Slanted View of Jewish Jerusalem

Israel Museum’s renewed $100 million campus displays a "commonality of cultures" that dilutes the Jewish connection with Jerusalem.

Hillel Fendel, | updated: 13:38

Israel Museum display of three religions
Israel Museum display of three religions
Israel news photo: Tim Hursley for Israel Mus

The inauguration of the Israel Museum’s renewed 20-acre campus Sunday evening features a display that aims at changing the "tendency" to view Jerusalem only through a Jewish perspective.

The three-year expansion and renewal project includes the comprehensive renovation and reconfiguration of the Museum’s three collection wings – for archaeology, the fine arts, and Jewish art and life – as well as the re-installation of its encyclopedic collections. The $100-million project is also designed to enhance visitor experience of the Museum’s art, architecture, and surrounding landscape. 

Avoiding a Tendency to See the World Only Through Jewish History
As with most public events in Jerusalem, however, it does not seem to have avoided a measure of controversy. Museum Director James Snyder was reported in The New York Times last week as having “sought to avoid” the tendency in Jerusalem, the historic capital of Israel for which the Jews have prayed for 2,000 years, to “see the world purely through Jewish history and culture.” 

The paper reports that Snyder has "emphasized the commonalities of cultures and tried to place Jewish history and practices in a broader and clearer context.” As an example, the Times mentions a new display that focuses on the Byzantine era: “On one side is a restored synagogue; next to it are a church and the prayer niche of a mosque. Roughly contemporary structures, they are placed in a way that highlights both their distinctiveness and their commonality.”      

Snyder, who has been in Israel for 18 years but has not become a citizen of the country, told the Times that his contribution to Israel is to help build a world-class institution and to urge the society to look toward the universal rather than the provincial and patriotic.

No Response from Livnat
Israel National News
requested a comment from Culture Minister Limor Livnat several days ago on this way of looking at Israel's connection to Jerusalem, but has not received a response. 

Two of the most important elements of the Israel Museum are left as they were: the Shrine of the Book complex, housing the Dead Sea Scrolls and unique manuscripts of the Bible, and a 50:1 scale model of Jerusalem in the Second Temple Period, originally situated on the grounds of what used to be the Holyland Hotel in Jerusalem.

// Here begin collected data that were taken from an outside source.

(* ===== verification/UpgradeFsm.v ===== *)
(** * The bandwidth-upgrade state machines ([protocol/src/upgrade.rs], [Host] and [Joiner])

    The two sides of the handover, and the system they form: two ordered channels (the old
    and the new one) carrying the encoded frames between them.  The theorem is that every
    schedule of that system completes the upgrade. *)

From S2P Require Import Prelude Utf8 Protobuf Frames Upgrade.

Inductive Channel : Type := Old | New.

Definition channel_eqb (a b : Channel) : bool :=
  match a, b with Old, Old | New, New => true | _, _ => false end.

Inductive Effect : Type :=
| Send (c : Channel) (f : list byte)
| Join (p : UpgradePath)
| CloseOld
| EffUpgraded
| EffAbandoned (why : string).

Module State.
Inductive t : Type :=
| Idle | Offered | Joining | Introduced | Draining | Upgraded | Abandoned.
Definition eqb (a b : t) : bool :=
  match a, b with
  | Idle, Idle | Offered, Offered | Joining, Joining | Introduced, Introduced
  | Draining, Draining | Upgraded, Upgraded | Abandoned, Abandoned => true
  | _, _ => false
  end.
(** [matches!(state, State::Upgraded | State::Abandoned)]. *)
Definition is_over (s : t) : bool :=
  match s with Upgraded | Abandoned => true | _ => false end.
End State.

Inductive Event : Type :=
| EvFrame (c : Channel) (f : Upgrade.Frame)
| Connected
| JoinFailed.

Module Host.

Record t : Type := mk { state : State.t; path : UpgradePath; sta_frequency : Z }.

Definition new (p : UpgradePath) (f : Z) : t := mk State.Idle p f.

Definition set_state (st : State.t) (s : t) : t := mk st (path s) (sta_frequency s).

Definition abandon (why : string) (s : t) : list Effect * t :=
  ([EffAbandoned why], set_state State.Abandoned s).

Definition start (s : t) : list Effect * t :=
  ([Send Old (path_available (path s))], set_state State.Offered s).

Definition on (event : Event) (s : t) : list Effect * t :=
  if State.is_over (state s) then ([], s)
  else
    match event with
    | EvFrame New (ClientIntroduction _) =>
        let out := if up_supports_introduction_ack (path s)
                   then [Send New client_introduction_ack] else [] in
        (out ++ [Send Old last_write_to_prior], set_state State.Draining s)
    | EvFrame Old LastWriteToPrior => ([], s)
    | EvFrame Old (SafeToClosePrior _) =>
        ([Send Old (safe_to_close_prior (sta_frequency s)); CloseOld; EffUpgraded],
         set_state State.Upgraded s)
    | EvFrame _ Failure => abandon "the peer reported an upgrade failure" s
    | JoinFailed => abandon "could not join" s
    | _ => ([], s)
    end.

End Host.

Module Joiner.

Record t : Type := mk {
  state : State.t;
  endpoint_id : list byte;
  path : option UpgradePath
}.

Definition new (endpoint_id : list byte) : t := mk State.Idle endpoint_id None.

Definition set_state (st : State.t) (s : t) : t := mk st (endpoint_id s) (path s).

Definition abandon (why : string) (s : t) : list Effect * t :=
  ([EffAbandoned why], set_state State.Abandoned s).

Definition on (event : Event) (s : t) : list Effect * t :=
  if State.is_over (state s) then ([], s)
  else
    match event with
    | EvFrame Old (PathAvailable p) =>
        if negb (is_some (up_wifi p)) && negb (is_some (up_lan p))
        then abandon "the offer carried no way to reach the host" s
        else ([Join p], mk State.Joining (endpoint_id s) (Some p))
    | Connected =>
        if negb (State.eqb (state s) State.Joining)
        then abandon "connected without an offer" s
        else
          let ack := unwrap_or (map_opt up_supports_introduction_ack (path s)) false in
          let out := [Send New (client_introduction (endpoint_id s))] in
          if ack then (out, set_state State.Introduced s)
          else (out ++ [Send Old last_write_to_prior], set_state State.Draining s)
    | EvFrame New ClientIntroductionAck =>
        if negb (State.eqb (state s) State.Introduced) then ([], s)
        else ([Send Old last_write_to_prior], set_state State.Draining s)
    | EvFrame Old LastWriteToPrior =>
        ([Send Old (safe_to_close_prior STA_FREQUENCY_NOT_SET)], s)
    | EvFrame Old (SafeToClosePrior _) => ([CloseOld; EffUpgraded], set_state State.Upgraded s)
    | JoinFailed =>
        ([Send Old failure; EffAbandoned "could not join the offered network"],
         set_state State.Abandoned s)
    | EvFrame _ Failure => abandon "the peer reported an upgrade failure" s
    | _ => ([], s)
    end.

End Joiner.

(** ** The two sides together

    Each channel is a FIFO in each direction.  The environment decides which queue delivers
    next, and whether the joiner's attempt to reach the new network succeeds. *)

Record sys : Type := mkSys {
  host : Host.t;
  joiner : Joiner.t;
  hj_old : list (list byte);
  hj_new : list (list byte);
  jh_old : list (list byte);
  jh_new : list (list byte);
  joining : bool
}.

(** The frames sent on a channel, in order. *)
Fixpoint sent_on (c : Channel) (effs : list Effect) : list (list byte) :=
  match effs with
  | [] => []
  | Send c' f :: effs =>
      if channel_eqb c' c then f :: sent_on c effs else sent_on c effs
  | _ :: effs => sent_on c effs
  end.

Definition joins (effs : list Effect) : bool :=
  existsb (fun e => match e with Join _ => true | _ => false end) effs.

(** The host's machine returned [r]: perform its effects. *)
Definition host_did (r : list Effect * Host.t) (s : sys) : sys :=
  let (effs, h) := r in
  mkSys h (joiner s) (hj_old s ++ sent_on Old effs) (hj_new s ++ sent_on New effs)
    (jh_old s) (jh_new s) (joining s).

Definition joiner_did (r : list Effect * Joiner.t) (s : sys) : sys :=
  let (effs, j) := r in
  mkSys (host s) j (hj_old s) (hj_new s)
    (jh_old s ++ sent_on Old effs) (jh_new s ++ sent_on New effs)
    (joining s || joins effs).

(** What a frame taken off channel [c] is to the machine; an undecodable one is dropped. *)
Definition event_of (c : Channel) (f : list byte) : option Event :=
  match receive f with
  | Some (Ok fr) => Some (EvFrame c fr)
  | _ => None
  end.

Definition host_gets (c : Channel) (f : list byte) (s : sys) : sys :=
  match event_of c f with Some e => host_did (Host.on e (host s)) s | None => s end.
Definition joiner_gets (c : Channel) (f : list byte) (s : sys) : sys :=
  match event_of c f with Some e => joiner_did (Joiner.on e (joiner s)) s | None => s end.

Inductive Move : Type := ToHost (c : Channel) | ToJoiner (c : Channel) | Network.

(** One move of the environment, if it is possible. *)
Definition move (net_ok : bool) (m : Move) (s : sys) : option sys :=
  let '(mkSys h j ho hn jo jn jg) := s in
  match m with
  | ToJoiner Old =>
      match ho with f :: q => Some (joiner_gets Old f (mkSys h j q hn jo jn jg)) | [] => None end
  | ToJoiner New =>
      match hn with f :: q => Some (joiner_gets New f (mkSys h j ho q jo jn jg)) | [] => None end
  | ToHost Old =>
      match jo with f :: q => Some (host_gets Old f (mkSys h j ho hn q jn jg)) | [] => None end
  | ToHost New =>
      match jn with f :: q => Some (host_gets New f (mkSys h j ho hn jo q jg)) | [] => None end
  | Network =>
      if jg
      then Some (joiner_did (Joiner.on (if net_ok then Connected else JoinFailed) j)
                   (mkSys h j ho hn jo jn false))
      else None
  end.

Definition start (p : UpgradePath) (sta_frequency : Z) (id : list byte) : sys :=
  host_did (Host.start (Host.new p sta_frequency))
    (mkSys (Host.new p sta_frequency) (Joiner.new id) [] [] [] [] false).

(** Every schedule reaches [P]: [P] holds now, or some move is possible and every possible
    move leads to a state from which it is inevitable. *)
Inductive inevitable (net_ok : bool) (P : sys -> Prop) : sys -> Prop :=
| inev_now s : P s -> inevitable net_ok P s
| inev_later s :
    (exists m s', move net_ok m s = Some s') ->
    (forall m s', move net_ok m s = Some s' -> inevitable net_ok P s') ->
    inevitable net_ok P s.

Definition settled (net_ok : bool) (s : sys) : Prop :=
  let st := if net_ok then State.Upgraded else State.Abandoned in
  Host.state (host s) = st /\ Joiner.state (joiner s) = st.

(** ** Lemmas *)

Lemma event_build c m :
  Upgrade.wf_message m -> fits (build m) -> event_of c (build m) = Some (EvFrame c (frame_of m)).
Proof. intros Hm Hf. unfold event_of. by rewrite receive_build. Qed.

Lemma None_Some {A} (x : A) : None = Some x -> False.
Proof. discriminate. Qed.

Section Handover.
Context (p : UpgradePath) (sta_frequency : Z) (id : list byte).
Hypothesis Hp : Upgrade.wf_message (MPathAvailable p).
Hypothesis Hroute : negb (is_some (up_wifi p)) && negb (is_some (up_lan p)) = false.
Hypothesis Hf : is_i32 sta_frequency.
Hypothesis Hid : valid id = true.
Hypothesis Hp_fits : fits (path_available p).
Hypothesis Hid_fits : fits (client_introduction id).

Lemma event_path c : event_of c (path_available p) = Some (EvFrame c (PathAvailable p)).
Proof using Hp Hp_fits. by apply (event_build c (MPathAvailable p)). Qed.

Lemma event_intro c :
  event_of c (client_introduction id) = Some (EvFrame c (ClientIntroduction id)).
Proof using Hid Hid_fits. by apply (event_build c (MClientIntroduction id)). Qed.

Lemma event_ack c : event_of c client_introduction_ack = Some (EvFrame c ClientIntroductionAck).
Proof. by destruct c; vm_compute. Qed.

Lemma event_last c : event_of c last_write_to_prior = Some (EvFrame c LastWriteToPrior).
Proof. by destruct c; vm_compute. Qed.

Lemma event_failure c : event_of c failure = Some (EvFrame c Failure).
Proof. by destruct c; vm_compute. Qed.

Lemma event_safe c f :
  is_i32 f -> event_of c (safe_to_close_prior f) = Some (EvFrame c (SafeToClosePrior f)).
Proof.
  intros H. apply (event_build c (MSafeToClosePrior f)); [done|]. rewrite (build_wrap (MSafeToClosePrior f)). unfold wrap, bandwidth_upgrade.
  rewrite offline_fields. unfold fits.
  etransitivity; [apply encode_len|]. cbn [fields_cost].
  pose proof (encode_len [Varint Frames.V1_TYPE T_BANDWIDTH_UPGRADE;
    Bytes V1_BANDWIDTH_UPGRADE (encode (body_fields (MSafeToClosePrior f)))]) as H1.
  pose proof (encode_len (body_fields (MSafeToClosePrior f))) as H2.
  pose proof (encode_len [Varint SC_STA_FREQUENCY (i32_u64 f)]) as H3.
  cbn [fields_cost body_fields] in *. unfold_ints. lia.
Qed.

Lemma event_safe_not_set c :
  event_of c (safe_to_close_prior STA_FREQUENCY_NOT_SET)
  = Some (EvFrame c (SafeToClosePrior STA_FREQUENCY_NOT_SET)).
Proof. apply event_safe. unfold_ints. unfold STA_FREQUENCY_NOT_SET. lia. Qed.

(** Take one step of every schedule. *)
Ltac explore_moves :=
  let m := fresh "m" in let s' := fresh "s'" in let H := fresh "H" in
  intros m s' H; destruct m as [[|]|[|]|]; cbn [move] in H; try (exfalso; exact (None_Some _ H));
  apply Some_inj in H; subst s'.

Ltac run_move :=
  unfold host_gets, joiner_gets;
  rewrite ?event_path, ?event_intro, ?event_ack, ?event_last, ?event_failure,
    ?event_safe_not_set, ?(event_safe _ sta_frequency Hf);
  unfold host_did, joiner_did, Joiner.on, Host.on, Host.abandon, Joiner.abandon,
    Host.set_state, Joiner.set_state;
  repeat (progress (cbn -[path_available client_introduction client_introduction_ack
    last_write_to_prior safe_to_close_prior failure]);
    rewrite ?Hroute;
    try match goal with H : up_supports_introduction_ack p = _ |- _ => rewrite H end).

Ltac some_move :=
  first [ by exists Network; eexists | by exists (ToJoiner Old); eexists
        | by exists (ToHost Old); eexists | by exists (ToJoiner New); eexists
        | by exists (ToHost New); eexists ].

(** Explore every schedule until both sides have settled. *)
Ltac every_schedule :=
  first
    [ by apply inev_now
    | apply inev_later; [some_move|explore_moves; run_move; every_schedule] ].

Lemma handover net_ok : inevitable net_ok (settled net_ok) (start p sta_frequency id).
Proof using All.
  unfold start, host_did, Host.start, Host.new, Joiner.new. cbn -[path_available].
  destruct net_ok, (up_supports_introduction_ack p) eqn:Hack; every_schedule.
Qed.
End Handover.

(** A joiner takes a SAFE_TO_CLOSE on the old channel as the end of the handover in every
    live state, even before it has been offered a path. *)
Lemma joiner_closes_on_any_release s f :
  State.is_over (Joiner.state s) = false ->
  Joiner.on (EvFrame Old (SafeToClosePrior f)) s
  = ([CloseOld; EffUpgraded], Joiner.set_state State.Upgraded s).
Proof. unfold Joiner.on. by intros ->. Qed.

(** ** Properties *)

(** C18: whatever order the four queues are delivered in, and whether or not the host answers
    introductions, an offer that names a way to reach the host ends with both sides upgraded
    when the joiner can reach the network, and with both sides abandoned, the connection left
    where it was, when it cannot.  Nothing waits for a frame that is never sent. *)
Theorem handover_settles p sta_frequency id net_ok :
  wf_path p -> up_wifi p <> None \/ up_lan p <> None ->
  is_i32 sta_frequency -> valid id = true ->
  fits (path_available p) -> fits (client_introduction id) ->
  inevitable net_ok (settled net_ok) (start p sta_frequency id).
Proof.
  intros Hp Hr Hf Hid Hpf Hif. apply handover; [done| |done..].
  destruct (up_wifi p), (up_lan p); naive_solver.
Qed.

Lemma handover_settles_witness :
  inevitable true (settled true)
    (start (mkUpgradePath Medium.WifiHotspot
       (Some (mkWifiCredentials (str "ap") (str "pw") 80 (str "0.0.0.0") (-1))) None true false)
       2412 (str "AB12")).
Proof.
  apply (handover_settles (mkUpgradePath Medium.WifiHotspot
    (Some (mkWifiCredentials (str "ap") (str "pw") 80 (str "0.0.0.0") (-1))) None true false)
    2412 (str "AB12") true).
  - split; [|done]. intros c [= <-]. repeat split; unfold_ints; cbn; lia.
  - by left.
  - unfold_ints. lia.
  - reflexivity.
  - vm_compute. discriminate.
  - vm_compute. discriminate.
Defined.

Week-Long Series of Events
A special week-long series of public programs and events is planned for the inauguration, beginning Sunday night with the appearance of President Shimon Peres. The events will include concerts by prominent Israeli musicians, activities in the galleries for all audiences, and a late-night art and music festival, engaging artists, writers, and performers with the renewed Museum and its landscape.

The just-completed project doubles the Museum’s gallery space and increases its architectural footprint by approximately 15 percent, all within the Museum’s existing 20-acre campus. In total, it encompasses 7,800 square meters (84,000 square feet) of new construction and more than double that of renovated and expanded gallery space.

The project is supported by a $100-million capital campaign, representing the largest collective philanthropic initiative ever undertaken for a single cultural institution in the State of Israel.

All three of the Museum’s collection wings have been reconstructed, namely, the Samuel and Saidye Bronfman Archaeology Wing, the Edmond and Lily Safra Fine Arts Wing, and the Jack, Joseph, and Morton Mandel Wing for Jewish Art and Life. Highlights include a chronological presentation of the Museum’s unparalleled archaeological holdings from the ancient Land of Israel, the first permanent galleries for Israeli Art and more than double the gallery space for the extensive Modern Art holdings, and a newly configured Synagogue Route.

The Israel Museum is the largest cultural institution in Israel and is ranked among the leading art and archaeology museums in the world. Founded in 1965, it houses encyclopedic collections ranging from prehistory through contemporary art, and includes the most extensive holdings of Biblical and Holy Land archaeology in the world, among them the Dead Sea Scrolls. The Museum has built a far-ranging collection of nearly 500,000 objects through an unparalleled legacy of gifts and support from its circle of patrons worldwide.